_Exercise:_ Set down, please, exactly the lines below that run from the line with "(** * sails-model-builder: attribute" to the line with "over a small", both lines included.

[[ Data for the task open ]]

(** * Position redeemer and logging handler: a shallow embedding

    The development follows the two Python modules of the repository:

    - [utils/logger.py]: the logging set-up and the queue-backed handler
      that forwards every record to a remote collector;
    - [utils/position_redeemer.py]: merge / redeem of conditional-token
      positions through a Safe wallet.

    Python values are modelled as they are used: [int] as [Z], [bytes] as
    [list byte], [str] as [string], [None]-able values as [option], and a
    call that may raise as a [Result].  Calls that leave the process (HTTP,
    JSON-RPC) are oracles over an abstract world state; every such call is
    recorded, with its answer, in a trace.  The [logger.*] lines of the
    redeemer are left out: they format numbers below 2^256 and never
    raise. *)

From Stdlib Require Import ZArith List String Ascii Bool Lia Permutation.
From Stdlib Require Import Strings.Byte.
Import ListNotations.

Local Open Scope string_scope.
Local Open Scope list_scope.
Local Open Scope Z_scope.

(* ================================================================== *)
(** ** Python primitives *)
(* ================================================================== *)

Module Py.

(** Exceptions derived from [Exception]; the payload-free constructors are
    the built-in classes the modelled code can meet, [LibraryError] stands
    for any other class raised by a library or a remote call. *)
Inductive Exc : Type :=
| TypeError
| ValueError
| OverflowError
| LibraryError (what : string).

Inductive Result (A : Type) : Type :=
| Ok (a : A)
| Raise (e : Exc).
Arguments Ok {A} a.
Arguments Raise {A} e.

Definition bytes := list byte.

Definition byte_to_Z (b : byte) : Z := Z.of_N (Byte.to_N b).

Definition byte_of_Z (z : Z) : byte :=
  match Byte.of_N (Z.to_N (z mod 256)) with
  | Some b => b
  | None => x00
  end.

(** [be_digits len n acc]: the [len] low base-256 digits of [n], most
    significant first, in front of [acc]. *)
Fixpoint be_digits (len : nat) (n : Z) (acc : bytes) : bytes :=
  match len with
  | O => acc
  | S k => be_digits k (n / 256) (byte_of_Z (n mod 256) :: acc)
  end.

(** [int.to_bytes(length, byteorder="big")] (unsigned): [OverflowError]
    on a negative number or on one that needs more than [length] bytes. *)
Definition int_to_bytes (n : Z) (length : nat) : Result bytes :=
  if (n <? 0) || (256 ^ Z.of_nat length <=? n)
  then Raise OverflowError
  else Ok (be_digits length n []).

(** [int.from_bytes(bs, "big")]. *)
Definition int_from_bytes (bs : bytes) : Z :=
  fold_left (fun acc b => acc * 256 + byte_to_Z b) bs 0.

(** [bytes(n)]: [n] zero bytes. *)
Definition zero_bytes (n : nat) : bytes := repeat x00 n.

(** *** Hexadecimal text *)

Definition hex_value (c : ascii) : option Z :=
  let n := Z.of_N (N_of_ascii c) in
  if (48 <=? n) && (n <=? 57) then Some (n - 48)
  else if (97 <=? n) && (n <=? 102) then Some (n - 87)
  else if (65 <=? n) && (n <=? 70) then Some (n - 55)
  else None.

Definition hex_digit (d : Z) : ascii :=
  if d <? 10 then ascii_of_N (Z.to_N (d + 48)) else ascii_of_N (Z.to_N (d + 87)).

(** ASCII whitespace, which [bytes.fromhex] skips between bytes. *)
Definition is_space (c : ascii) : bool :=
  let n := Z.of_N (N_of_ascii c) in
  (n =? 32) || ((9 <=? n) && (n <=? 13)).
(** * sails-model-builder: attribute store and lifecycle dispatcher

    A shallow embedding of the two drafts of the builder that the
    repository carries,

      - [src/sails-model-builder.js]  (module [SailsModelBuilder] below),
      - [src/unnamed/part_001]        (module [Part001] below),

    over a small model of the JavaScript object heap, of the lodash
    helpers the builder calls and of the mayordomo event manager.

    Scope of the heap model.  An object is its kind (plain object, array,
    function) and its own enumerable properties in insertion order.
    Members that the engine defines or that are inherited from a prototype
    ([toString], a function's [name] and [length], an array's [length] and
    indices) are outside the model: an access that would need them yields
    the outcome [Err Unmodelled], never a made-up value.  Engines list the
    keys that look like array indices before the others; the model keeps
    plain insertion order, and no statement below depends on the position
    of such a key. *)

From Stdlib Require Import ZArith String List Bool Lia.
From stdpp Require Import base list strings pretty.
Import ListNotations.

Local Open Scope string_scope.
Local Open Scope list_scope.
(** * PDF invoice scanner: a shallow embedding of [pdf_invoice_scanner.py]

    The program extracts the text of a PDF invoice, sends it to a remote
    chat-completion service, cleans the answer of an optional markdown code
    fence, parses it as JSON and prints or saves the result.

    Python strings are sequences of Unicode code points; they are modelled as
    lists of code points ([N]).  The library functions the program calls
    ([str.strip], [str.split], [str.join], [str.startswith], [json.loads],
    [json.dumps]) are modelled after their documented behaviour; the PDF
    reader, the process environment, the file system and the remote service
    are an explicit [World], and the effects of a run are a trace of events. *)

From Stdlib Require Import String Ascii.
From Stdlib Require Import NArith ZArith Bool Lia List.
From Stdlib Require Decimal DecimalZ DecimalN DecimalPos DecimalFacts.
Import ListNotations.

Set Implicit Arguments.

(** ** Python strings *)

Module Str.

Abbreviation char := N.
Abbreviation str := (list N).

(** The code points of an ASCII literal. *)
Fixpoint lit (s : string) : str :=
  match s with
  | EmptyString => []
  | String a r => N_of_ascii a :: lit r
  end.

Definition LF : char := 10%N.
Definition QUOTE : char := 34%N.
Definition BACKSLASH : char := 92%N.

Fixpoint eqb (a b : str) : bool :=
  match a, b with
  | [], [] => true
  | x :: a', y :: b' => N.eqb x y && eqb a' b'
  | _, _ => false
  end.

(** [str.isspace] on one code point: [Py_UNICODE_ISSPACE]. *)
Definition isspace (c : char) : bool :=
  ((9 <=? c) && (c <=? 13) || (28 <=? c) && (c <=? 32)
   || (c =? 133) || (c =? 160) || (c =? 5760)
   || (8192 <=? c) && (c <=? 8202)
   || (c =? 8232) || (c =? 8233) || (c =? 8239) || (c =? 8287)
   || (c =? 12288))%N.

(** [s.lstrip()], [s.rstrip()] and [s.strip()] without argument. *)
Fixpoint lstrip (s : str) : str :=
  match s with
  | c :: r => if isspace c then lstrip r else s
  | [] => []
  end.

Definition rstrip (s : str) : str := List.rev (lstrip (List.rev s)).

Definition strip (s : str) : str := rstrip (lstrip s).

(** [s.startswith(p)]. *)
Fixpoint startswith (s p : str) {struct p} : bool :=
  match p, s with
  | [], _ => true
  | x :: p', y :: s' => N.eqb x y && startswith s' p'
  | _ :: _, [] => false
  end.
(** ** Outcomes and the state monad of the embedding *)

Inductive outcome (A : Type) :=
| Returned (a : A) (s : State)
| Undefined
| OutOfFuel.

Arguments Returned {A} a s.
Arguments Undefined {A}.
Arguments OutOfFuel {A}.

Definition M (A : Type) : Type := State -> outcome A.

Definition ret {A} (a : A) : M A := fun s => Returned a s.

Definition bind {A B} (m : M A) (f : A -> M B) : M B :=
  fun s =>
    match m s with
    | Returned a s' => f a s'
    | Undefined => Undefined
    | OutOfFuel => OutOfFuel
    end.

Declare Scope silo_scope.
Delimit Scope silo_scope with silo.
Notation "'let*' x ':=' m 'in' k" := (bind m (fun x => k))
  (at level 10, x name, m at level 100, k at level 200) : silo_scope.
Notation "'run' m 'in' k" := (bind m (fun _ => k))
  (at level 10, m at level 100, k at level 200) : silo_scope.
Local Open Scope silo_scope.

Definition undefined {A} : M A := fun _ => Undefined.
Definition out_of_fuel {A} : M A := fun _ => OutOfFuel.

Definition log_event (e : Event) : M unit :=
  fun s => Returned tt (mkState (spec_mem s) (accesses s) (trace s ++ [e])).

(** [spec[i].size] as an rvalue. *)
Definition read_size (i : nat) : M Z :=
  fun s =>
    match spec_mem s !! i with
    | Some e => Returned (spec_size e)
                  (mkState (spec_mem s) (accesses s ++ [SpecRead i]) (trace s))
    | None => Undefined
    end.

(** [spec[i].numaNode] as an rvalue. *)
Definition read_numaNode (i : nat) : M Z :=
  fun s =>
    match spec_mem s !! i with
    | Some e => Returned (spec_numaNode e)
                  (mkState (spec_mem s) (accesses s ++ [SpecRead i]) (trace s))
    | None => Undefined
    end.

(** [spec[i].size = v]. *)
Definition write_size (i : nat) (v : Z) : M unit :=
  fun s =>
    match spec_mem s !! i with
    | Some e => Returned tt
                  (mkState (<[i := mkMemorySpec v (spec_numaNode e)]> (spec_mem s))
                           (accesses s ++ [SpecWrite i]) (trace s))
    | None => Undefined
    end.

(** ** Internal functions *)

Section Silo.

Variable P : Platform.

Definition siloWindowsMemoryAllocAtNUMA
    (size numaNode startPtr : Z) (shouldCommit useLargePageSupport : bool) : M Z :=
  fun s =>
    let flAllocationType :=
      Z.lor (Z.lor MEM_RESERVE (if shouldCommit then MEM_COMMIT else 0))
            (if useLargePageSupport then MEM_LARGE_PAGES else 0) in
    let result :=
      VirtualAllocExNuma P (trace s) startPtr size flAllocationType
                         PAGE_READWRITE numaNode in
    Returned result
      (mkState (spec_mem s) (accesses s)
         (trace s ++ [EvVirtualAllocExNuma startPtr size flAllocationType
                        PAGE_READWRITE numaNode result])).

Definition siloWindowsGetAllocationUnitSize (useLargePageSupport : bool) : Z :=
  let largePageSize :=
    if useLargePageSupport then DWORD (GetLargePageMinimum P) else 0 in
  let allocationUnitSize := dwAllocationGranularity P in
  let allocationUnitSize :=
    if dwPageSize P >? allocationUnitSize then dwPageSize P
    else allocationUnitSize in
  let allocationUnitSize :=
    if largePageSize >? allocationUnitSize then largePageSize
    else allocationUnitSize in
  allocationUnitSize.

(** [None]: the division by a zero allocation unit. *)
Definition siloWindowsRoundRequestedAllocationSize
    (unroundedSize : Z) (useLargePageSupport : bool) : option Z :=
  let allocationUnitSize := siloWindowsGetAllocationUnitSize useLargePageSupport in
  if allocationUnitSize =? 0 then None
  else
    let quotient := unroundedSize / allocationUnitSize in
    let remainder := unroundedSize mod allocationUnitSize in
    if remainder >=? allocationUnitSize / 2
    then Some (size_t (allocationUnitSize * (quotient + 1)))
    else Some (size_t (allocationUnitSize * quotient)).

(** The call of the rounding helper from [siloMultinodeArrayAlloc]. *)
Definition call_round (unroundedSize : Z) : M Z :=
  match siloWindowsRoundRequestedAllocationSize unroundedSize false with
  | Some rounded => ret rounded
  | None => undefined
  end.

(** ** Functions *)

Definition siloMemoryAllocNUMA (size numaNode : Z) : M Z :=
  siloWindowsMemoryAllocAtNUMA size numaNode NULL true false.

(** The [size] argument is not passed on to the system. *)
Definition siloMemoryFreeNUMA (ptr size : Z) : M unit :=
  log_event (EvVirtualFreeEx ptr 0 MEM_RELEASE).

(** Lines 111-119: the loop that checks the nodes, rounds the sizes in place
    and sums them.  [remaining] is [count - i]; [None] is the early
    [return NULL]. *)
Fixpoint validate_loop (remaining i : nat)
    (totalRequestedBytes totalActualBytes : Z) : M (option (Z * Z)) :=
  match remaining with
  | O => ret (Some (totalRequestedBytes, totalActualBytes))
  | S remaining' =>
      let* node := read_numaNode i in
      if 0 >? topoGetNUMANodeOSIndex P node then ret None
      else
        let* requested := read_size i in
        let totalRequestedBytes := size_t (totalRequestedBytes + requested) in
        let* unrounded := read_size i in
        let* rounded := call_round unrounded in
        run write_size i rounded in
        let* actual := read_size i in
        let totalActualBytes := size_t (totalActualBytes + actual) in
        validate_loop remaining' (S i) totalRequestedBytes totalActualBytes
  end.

[[ Data for the task closed ]]

_Task answer:_
(** * sails-model-builder: attribute store and lifecycle dispatcher

    A shallow embedding of the two drafts of the builder that the
    repository carries,

      - [src/sails-model-builder.js]  (module [SailsModelBuilder] below),
      - [src/unnamed/part_001]        (module [Part001] below),

    over a small model of the JavaScript object heap, of the lodash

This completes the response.